The Census Bureau said Monday that Commerce Secretary Wilbur Ross had set Oct. 5 as a “target date” for finishing data collection for 2020’s count — an announcement that seems to fly in the face of a federal judge’s order that those operations continue through the end of October.

The Census Bureau’s press shop could not provide TPM with any more information beyond a link to a statement matching the initial tweet with the announcement. House Oversight Chairwoman Carolyn Maloney meanwhile bashed the “cryptic announcement” and called on the administration to stop”working to politicize and jeopardize the 2020 Census.”

The tweet capped off what had already been an odd day in the litigation over when and how the census should be allowed to wind down.

U.S. District Judge Lucy Koh — who late last week had halted the administration’s plans to finish data collection on Sept. 31 — ordered that the parties respond to multiple emails the court received from people claiming to have evidence that Bureau enumerators were being told to disregard her orders in the case.

The Trump administration has already appealed Koh’s Friday order extending the timeline for the count.
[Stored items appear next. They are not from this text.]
(** * PicoSync: device presence monitor, file change detector and sync
    dispatcher of [backend/config/core/pico_sync_manager.py]

    The development is a shallow embedding of the Python classes
    [PicoFileWatcher] and [PicoSyncManager].  Each method becomes a function
    that takes what the method reads (the object's attributes, the clock, the
    operating system's answers) and returns the updated attributes together
    with the list of effects it performed, in program order. *)

From Stdlib Require Import QArith Lqa Ascii.
From stdpp Require Import gmap strings list sorting pretty.

Set Warnings "-register-all".

(** ** Python values used by the program *)

(** [time.time()] readings and durations are floats in the source; they are
    modelled as exact rationals. *)
Definition Qltb (x y : Q) : bool := negb (Qle_bool y x).

Module Py.

(** [s.endswith(suffix)] *)
Definition endswith (s suffix : string) : bool :=
  String.prefix (String.rev suffix) (String.rev s).

(** [needle in haystack] on strings *)
Fixpoint contains (needle haystack : string) : bool :=
  String.prefix needle haystack ||
  match haystack with
  | EmptyString => false
  | String _ rest => contains needle rest
  end.

(** [s.lower()], on the ASCII letters *)
Definition lower_ascii (c : ascii) : ascii :=
  let n := nat_of_ascii c in
  if (65 <=? n)%nat && (n <=? 90)%nat then ascii_of_nat (n + 32) else c.

Fixpoint lower (s : string) : string :=
  match s with
  | EmptyString => EmptyString
  | String c rest => String (lower_ascii c) (lower rest)
  end.

(** truth value of a string, and of a string or [None] *)
Definition truthy_str (s : string) : bool :=
  match s with EmptyString => false | _ => true end.

Definition truthy (o : option string) : bool :=
  match o with Some s => truthy_str s | None => false end.

(** [os.path.join(a, b)] of [posixpath] *)
Definition join (a b : string) : string :=
  if String.prefix "/" b then b
  else if truthy_str a && negb (endswith a "/") then a +:+ "/" +:+ b
  else a +:+ b.

(** [os.path.basename(p)] of [posixpath]: what follows the last slash *)
Fixpoint basename_from (acc p : string) : string :=
  match p with
  | EmptyString => acc
  | String c rest =>
      if Ascii.eqb c "/" then basename_from EmptyString rest
      else basename_from (acc +:+ String c EmptyString) rest
  end.

Definition basename (p : string) : string := basename_from EmptyString p.

(** What a call returns or raises; an exception is kept as its text. *)
Inductive result (A : Type) : Type :=
  | Ok (a : A)
  | Raise (e : string).
Arguments Ok {A} a.
Arguments Raise {A} e.

End Py.

(** Log levels of [PicoSyncManager.log] *)
Inductive level := DEBUG | INFO | WARNING | ERROR | SUCCESS.

(** ** File change detector: [PicoFileWatcher] *)

Module Watcher.

(** A watchdog event, as far as the handler reads it. *)
Record fs_event := { is_directory : bool; src_path : string }.

(** The handler's attribute [self.last_modified] (the debounce ledger). *)
Record PicoFileWatcher := { last_modified : gmap string Q }.

Inductive effect :=
  | Sleep (seconds : Q)           (* time.sleep(seconds) *)
  | Callback (filepath : string). (* self.callback(filepath) *)

(** [on_modified]; [current_time] is what [time.time()] returns. *)
Definition on_modified (self : PicoFileWatcher) (current_time : Q)
    (event : fs_event) : PicoFileWatcher * list effect :=
  if is_directory event then (self, [])
  else if Py.endswith (src_path event) ".py" then
    let accept :=
      ({| last_modified :=
            <[src_path event := current_time]> (last_modified self) |},
       [Callback (src_path event)]) in
    match last_modified self !! src_path event with
    | Some last =>
        if Qltb (current_time - last) 1 then (self, []) else accept
    | None => accept
    end
  else (self, []).

(** [on_created] *)
Definition on_created (self : PicoFileWatcher) (event : fs_event)
    : PicoFileWatcher * list effect :=
  if negb (is_directory event) && Py.endswith (src_path event) ".py"
  then (self, [Sleep (1 # 10); Callback (src_path event)])
  else (self, []).

(** The observer thread hands the events to the handler one at a time. *)
Inductive dispatched :=
  | Modified (event : fs_event) (current_time : Q)
  | Created (event : fs_event).

Definition dispatch (self : PicoFileWatcher) (d : dispatched)
    : PicoFileWatcher * list effect :=
  match d with
  | Modified event current_time => on_modified self current_time event
  | Created event => on_created self event
  end.

Fixpoint run (self : PicoFileWatcher) (ds : list dispatched)
    : PicoFileWatcher * list effect :=
  match ds with
  | [] => (self, [])
  | d :: rest =>
      let '(self1, e1) := dispatch self d in
      let '(self2, e2) := run self1 rest in
      (self2, e1 ++ e2)
  end.

(** The change events among the effects. *)
Definition changes (effs : list effect) : list string :=
  omap (fun e => match e with Callback p => Some p | Sleep _ => None end) effs.

(** A burst on one path: an event at [fst b] followed by the events at
    [snd b]. *)
Definition file_event (path : string) : fs_event :=
  {| is_directory := false; src_path := path |}.

Definition burst_events (path : string) (b : Q * list Q) : list dispatched :=
  Modified (file_event path) (fst b)
    :: map (Modified (file_event path)) (snd b).

(** every later event of the burst is less than one second after its
    first *)
Definition within_window (b : Q * list Q) : Prop :=
  Forall (fun t => (t - fst b < 1)%Q) (snd b).

(** each burst starts more than one second after the start of the one
    before *)
Fixpoint spaced (prev : Q) (bs : list (Q * list Q)) : Prop :=
  match bs with
  | [] => True
  | b :: rest => (1 < fst b - prev)%Q /\ spaced (fst b) rest
  end.

(** [on_modified] accepts an event at [t]: no entry, or one at least a
    second old *)
Definition accepts (self : PicoFileWatcher) (path : string) (t : Q) : Prop :=
  match last_modified self !! path with
  | Some last => (1 <= t - last)%Q
  | None => True
  end.
(** Diffing a value with distinct keys against itself gives no operation. *)
Lemma generate_same (v : value) :
  distinctKeys v = true -> forall pointer, generate v v pointer = [].
Proof.
  induction v as [|b|n|s|es IH|ps IH] using value_ind; intros Hwf pointer;
    try (apply finishGenerate_nothing; [constructor | reflexivity]).
  - simpl.
    match goal with
    | |- finishGenerate _ _ _ (?f 0%nat es) = [] => set (eachElem := f)
    end.
    apply finishGenerate_nothing; [|reflexivity].
    apply distinctKeys_elems in Hwf.
    assert (Hgen : forall l i,
               (forall j x, nth_error l j = Some (Some x) ->
                            elem_at es (i + j) = Some x) ->
               Forall (onElem (fun x => distinctKeys x = true ->
                                        forall p, generate x x p = [])) l ->
               Forall (onElem (fun x => distinctKeys x = true)) l ->
               Forall (fun r => r = ([], false)) (eachElem i l)).
    { induction l as [|o l IHl]; intros i Hat Hih Hd; [constructor|].
      inversion Hih as [|? ? Ho Hih']; subst.
      inversion Hd as [|? ? Hdo Hd']; subst.
      assert (Hl : Forall (fun r => r = ([], false)) (eachElem (S i) l)).
      { apply IHl; [|exact Hih' | exact Hd'].
        intros j x Hj. replace (S i + j)%nat with (i + S j)%nat by lia.
        now apply Hat. }
      destruct o as [x|]; simpl; [|exact Hl].
      constructor; [|exact Hl].
      apply generateKey_same.
      - simpl. rewrite assoc_indexed_from. simpl. rewrite Nat.sub_0_r.
        rewrite <- (Nat.add_0_r i). now apply Hat.
      - intros p. now apply Ho. }
    apply (Hgen es 0%nat); [|exact IH | exact Hwf].
    intros j x Hj. unfold elem_at. simpl. now rewrite Hj.
  - simpl.
    match goal with
    | |- finishGenerate _ _ _ (?f ps) = [] => set (eachProp := f)
    end.
    apply finishGenerate_nothing; [|reflexivity].
    apply distinctKeys_props in Hwf as [Hnd Hwf].
    assert (Hgen : forall l,
               (forall kv, In kv l -> In kv ps) ->
               Forall (fun kv => distinctKeys (snd kv) = true ->
                                 forall p, generate (snd kv) (snd kv) p = []) l ->
               Forall (fun kv => distinctKeys (snd kv) = true) l ->
               Forall (fun r => r = ([], false)) (eachProp l)).
    { induction l as [|[k x] l IHl]; intros Hin Hih Hd; [constructor|].
      inversion Hih as [|? ? Ho Hih']; subst.
      inversion Hd as [|? ? Hdo Hd']; subst.
      simpl. constructor.
      - apply generateKey_same.
        + simpl. apply assoc_NoDup_In; [exact Hnd | apply Hin; now left].
        + intros p. now apply Ho.
      - apply IHl; [|exact Hih' | exact Hd']. intros kv Hkv. apply Hin. now right. }
    apply (Hgen ps); [auto | exact IH | exact Hwf].
Qed.

Lemma compare_same (v : value) : distinctKeys v = true -> compare v v = [].
Proof. intros H. now apply generate_same. Qed.

Lemma compare_empty_falsy (v : value) : truthy v = false -> compare (VObj []) v = [].
Proof.
  intros H. unfold compare. simpl. unfold finishGenerate. simpl.
  destruct v as [|b|n|s|es|ps]; try discriminate; try reflexivity.
  simpl in H. apply negb_false_iff, String.eqb_eq in H. now subst.
Qed.

Lemma filterOps_nil (excludes : list (list string)) : filterOps excludes [] = Ok [].
Proof. unfold filterOps. now destruct (Nat.ltb 0 (List.length excludes)). Qed.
The administration is asking the U.S. Court of Appeals for the 9th Circuit to immediately put that order on hold while the appeal is litigated.

When the pandemic took hold this spring, Ross announced that the Census Bureau needed four additional months to complete the count, and asked for Congress to extend the statutory deadlines the Bureau faces, including a Dec. 31 deadline for delivering the apportionment data. Part of that reworked timeline extended data collection until Oct. 31.

Over the summer, however, the administration backed down from that request and Ross ordered the Bureau in late July to come up with a truncated timeline that ended data collection at the end of this month. Koh’s order halted the administration from implementing that truncated deadline.

The tweet was posted just before a hearing dealing with other matters in the case was set to began in front of Koh. At the hearing, the judge ordered that the administration produce by Tuesday documents related to the decision to set the “target date.”